:: Source data ::

Definition shown_description (translate : nat -> Value -> Result Value) (k : nat)
    (article : Article) : Value :=
  let title := dict_get_or article "title" (VStr "") in
  let description := dict_get_or article "description" (VStr "") in
  if truthy description
  then or_original (translate (k + if truthy title then 1 else 0)%nat description)
                   description
  else VStr "内容なし".

(** What a step of the pipeline leaves alone. *)
Definition pipeline_frame (app app' : NewsApp) : Prop :=
  current_page (state app') = current_page (state app)
  /\ articles_per_page (state app') = articles_per_page (state app)
  /\ current_country (state app') = current_country (state app)
  /\ favorites (state app') = favorites (state app)
  /\ translator (world app') = translator (world app)
  /\ pagination_row (ui app') = pagination_row (ui app)
  /\ status_text (ui app') = status_text (ui app).

(** The containers of a batch, the translator having been called [k] times
    before: the same articles in the same order, each with its texts. *)
Fixpoint enriched (translate : nat -> Value -> Result Value) (k : nat)
    (articles : list Article) (containers : list Container) : Prop :=
  match articles, containers with
  | [], [] => True
  | article :: articles', c :: containers' =>
      raw_article c = article
      /\ text_title c = shown_title translate k article
      /\ text_description c = shown_description translate k article
      /\ enriched translate (k + calls_for article) articles' containers'
  | _, _ => False
  end.

(** A translator that raises at every second call, from the first on. *)
Definition translator_flaky (k : nat) (text : Value) : Result Value :=
  if Nat.even k then Raise (mkExn ExternalError "Request exception")
  else translator_ok k text.

(** ** Properties kept by methods *)

(** [c] keeps [I]: whatever [c] does, with or without an exception, [I]
    holds of the application afterwards if it held before. *)
Definition preserves {A : Type} (I : NewsApp -> Prop) (c : M A) : Prop :=
  forall app, I app -> I (snd (c app)).

(** The events of the periodic update: the timer, and the notification. *)
Definition periodic_event (e : Event) : Prop :=
  match e with
  | Sleep _ | ShowSnackBar _ => True
  | _ => False
  end.

(** No event of the periodic update has happened. *)
Definition no_periodic_update (app : NewsApp) : Prop :=
  Forall (fun e => ~ periodic_event e) (trace (world app)).

(** The favourites are a set; so is the content of the favourites file. *)
Definition favorites_are_set (app : NewsApp) : Prop :=
  fav_set (favorites (state app)).

Definition file_is_set (file : FavFile) : Prop :=
  match file with
  | FileJSON doc => fav_set doc
  | _ => True
  end.

(** The relation between the page and the articles that pagination is meant
    to keep. *)
Definition page_invariant (st : NewsState) : Prop :=
  match all_articles st with
  | [] => current_page st = 0
  | _ :: _ =>
      0 <= current_page st
        < total_pages (Z.of_nat (length (all_articles st))) (articles_per_page st)
  end.

(** The application as [fetch_headlines] has it when the response arrives:
    loading, the list of articles emptied, one request more. *)
Definition awaiting_response (country_code : string) (app : NewsApp) : NewsApp :=
  on_world (fun w => set_trace (trace w ++ [HttpGet country_code]) w)
    (on_world (set_feed_calls (S (feed_calls (world app))))
       (on_state (set_all_articles [])
          (on_ui (set_headlines_list [])
             (on_ui (set_status_text "ニュースを取得中...")
                (on_ui (set_loading_container true) app))))).

(** The exception that a GET request ends with, if any: of the transport,
    or of the decoding of a response with status 200. *)
Definition reply_exception (reply : HttpReply) : option Exn :=
  match reply with
  | RequestFails e => Some e
  | Response status (Raise e) => if bool_decide (status = 200) then Some e else None
  | Response _ (Return _) => None
  end.


(** The application before any fetch, in a world whose feed answers with
    [replies]. *)
Definition app_start (replies : list HttpReply) : NewsApp :=
  NewsApp_init (sample_world FileMissing translator_ok replies).

(** [periodic_event], as a test. *)
Definition is_periodic (e : Event) : bool :=
  match e with
  | Sleep _ | ShowSnackBar _ => true
  | _ => false
  end.

(** The application before any fetch, with one favourite loaded from the
    favourites file. *)
Definition app_start_favorite (replies : list HttpReply) : NewsApp :=
  NewsApp_init (sample_world (FileJSON [sample_article 2]) translator_ok replies).

(** The application in a world where the favourites file cannot be
    written. *)
Definition permission_denied : Exn := mkExn OSError "[Errno 13] Permission denied".

Definition app_read_only : NewsApp :=
  NewsApp_init
    (mkWorld FileMissing (Some permission_denied) translator_ok 0%nat
             (fun _ _ => RequestFails connection_refused) 0%nat 0%nat []).


(** Unfolding of the monad, for proofs by computation. *)
Ltac unfold_monad :=
  unfold outcome, exec, mbind, M_bind, mret, M_ret, bind, ret, raise, gets,
    modify, try_except, try_finally, emit, print in *.

(** * Properties *)

(** ** Pagination *)

Section Pagination.
Context {A : Type}.
Implicit Types (l : list A) (p : nat) (ps : Z).

Lemma total_pages_ceiling len ps : 0 < ps -> is_ceiling (total_pages len ps) len ps.
Proof.
  intros Hps. unfold is_ceiling, total_pages.
  pose proof (Z.div_mod (len + ps - 1) ps ltac:(lia)) as Hdm.
  pose proof (Z.mod_pos_bound (len + ps - 1) ps Hps) as Hb.
  nia.
Qed.

Lemma is_ceiling_unique q q' a b : 0 < b -> is_ceiling q a b -> is_ceiling q' a b -> q = q'.
Proof. unfold is_ceiling. intros Hb H1 H2. nia. Qed.

Lemma total_pages_zero ps : 0 < ps -> total_pages 0 ps = 0.
Proof.
  intros Hps. unfold total_pages. apply Z.div_small. lia.
Qed.

Lemma total_pages_nonneg len ps : 0 <= len -> 0 < ps -> 0 <= total_pages len ps.
Proof. intros. unfold total_pages. apply Z.div_pos; lia. Qed.

Lemma total_pages_pos len ps : 0 < len -> 0 < ps -> 0 < total_pages len ps.
Proof.
  intros Hl Hps. pose proof (total_pages_ceiling len ps Hps) as [_ H]. nia.
Qed.

(** A page with a non-negative number is a window of [ps] elements. *)
Lemma current_articles_window l p ps :
  0 < ps ->
  current_articles l (Z.of_nat p) ps
  = take (Z.to_nat ps) (drop (p * Z.to_nat ps) l).
Proof.
  intros Hps. unfold current_articles, py_slice, slice_bound.
  set (n := Z.of_nat (length l)).
  assert (Hn : 0 <= n) by lia.
  destruct (Z.ltb_spec (Z.of_nat p * ps) 0) as [Hneg|_]; [nia|].
  destruct (Z.ltb_spec (Z.of_nat p * ps + ps) 0) as [Hneg|_]; [nia|].
  destruct (Z.le_gt_cases (Z.of_nat p * ps) n) as [Hin|Hout].
  - rewrite (Z.min_l (Z.of_nat p * ps) n) by lia.
    rewrite Z2Nat.inj_mul, Nat2Z.id by lia.
    destruct (Z.le_gt_cases (Z.of_nat p * ps + ps) n) as [Hfull|Hpart].
    + rewrite Z.min_l by lia. f_equal. lia.
    + rewrite Z.min_r by lia.
      assert (Hk : Z.of_nat (p * Z.to_nat ps) = Z.of_nat p * ps)
        by (rewrite Nat2Z.inj_mul, Z2Nat.id; lia).
      rewrite !take_ge; [done | |]; rewrite length_drop; subst n; lia.
  - rewrite !Z.min_r by lia.
    assert (Hk : Z.of_nat (p * Z.to_nat ps) = Z.of_nat p * ps)
      by (rewrite Nat2Z.inj_mul, Z2Nat.id; lia).
    rewrite !drop_ge; [by rewrite !take_nil | subst n; lia | subst n; lia].
Qed.

Lemma concat_pages_take l ps (m : nat) :
  0 < ps ->
  concat (map (fun p => current_articles l (Z.of_nat p) ps) (seq 0 m))
  = take (m * Z.to_nat ps) l.
Proof.
  intros Hps. induction m as [|m IH].
  - by rewrite take_0.
  - rewrite seq_S, map_app, concat_app, IH. simpl.
    rewrite app_nil_r, current_articles_window by done.
    rewrite take_take_drop. f_equal. lia.
Qed.

(** Element [j] of page [p] is element [p * ps + j] of the list. *)
Lemma current_articles_lookup l p ps (j : nat) :
  0 < ps -> (Z.of_nat j < ps) ->
  current_articles l (Z.of_nat p) ps !! j = l !! (p * Z.to_nat ps + j)%nat.
Proof.
  intros Hps Hj. rewrite current_articles_window by done.
  rewrite lookup_take_lt by lia. by rewrite lookup_drop.
Qed.

(** Pages from [total_pages] on, and pages with a number so negative that
    the slice bounds clip to the same place, are empty. *)
Lemma current_articles_beyond l p ps :
  0 < ps -> total_pages (Z.of_nat (length l)) ps <= Z.of_nat p ->
  current_articles l (Z.of_nat p) ps = [].
Proof.
  intros Hps Hp. rewrite current_articles_window by done.
  pose proof (total_pages_ceiling (Z.of_nat (length l)) ps Hps) as [_ Hc].
  rewrite drop_ge; [by rewrite take_nil | nia].
Qed.
End Pagination.

(** C8. For every list and every positive page size, the page count of the
    source is the ceiling of [total / pageSize] (so it is [0] for an empty
    list), and the slices of the pages [0 .. pageCount - 1], put one after
    the other, give back the list: every element is on exactly one page. *)
Theorem pagination_partition {A : Type} (l : list A) (ps : Z) :
  0 < ps ->
  let total := Z.of_nat (length l) in
  is_ceiling (total_pages total ps) total ps
  /\ total_pages 0 ps = 0
  /\ concat (map (fun p => current_articles l (Z.of_nat p) ps)
                 (seq 0 (Z.to_nat (total_pages total ps)))) = l.
Proof.
  intros Hps total. split; [|split].
  - by apply total_pages_ceiling.
  - by apply total_pages_zero.
  - rewrite concat_pages_take by done.
    pose proof (total_pages_ceiling total ps Hps) as [_ Hc].
    pose proof (total_pages_nonneg total ps ltac:(lia) Hps).
    apply take_ge. subst total. nia.
Qed.

Lemma pagination_partition_witness :
  0 < 10
  /\ total_pages 15 10 = 2
  /\ concat (map (fun p => current_articles (seq 1 15) (Z.of_nat p) 10)
                 (seq 0 2)) = seq 1 15.
Proof.
  split; [lia|]. split; [reflexivity|].
  exact (proj2 (proj2 (pagination_partition (seq 1 15) 10 ltac:(lia)))).
Defined.

(** ** Page changes *)

Lemma floordiv_nonzero (a b : Z) (app : NewsApp) :
  b <> 0 -> floordiv a b app = (Return (a / b), app).
Proof.
  intros Hb. unfold floordiv. destruct (Z.eqb_spec b 0); [done|reflexivity].
Qed.

(** A run of [display_articles], for a page size other than zero. *)
Lemma display_articles_run (page_num : Z) (app : NewsApp) :
  articles_per_page (state app) <> 0 ->
  display_articles page_num app
  = (Return tt,
     mkNewsApp
       (set_current_page page_num (state app))
       (set_pagination_text
          ("ページ " +:+ pretty (page_num + 1) +:+ "/"
           +:+ pretty (total_pages (Z.of_nat (length (all_articles (state app))))
                                   (articles_per_page (state app))))
          (set_headlines_list
             (ArticleControl <$> current_articles (all_articles (state app)) page_num
                                                  (articles_per_page (state app)))
             (ui app)))
       (world app)).
Proof.
  intros Hpp. unfold display_articles. unfold_monad. simpl.
  rewrite floordiv_nonzero by done. reflexivity.
Qed.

:::

— Problem description —
In the records above, find every line that contains the word "negative" and copy it.

— Response —
(** A page with a non-negative number is a window of [ps] elements. *)
(** Pages from [total_pages] on, and pages with a number so negative that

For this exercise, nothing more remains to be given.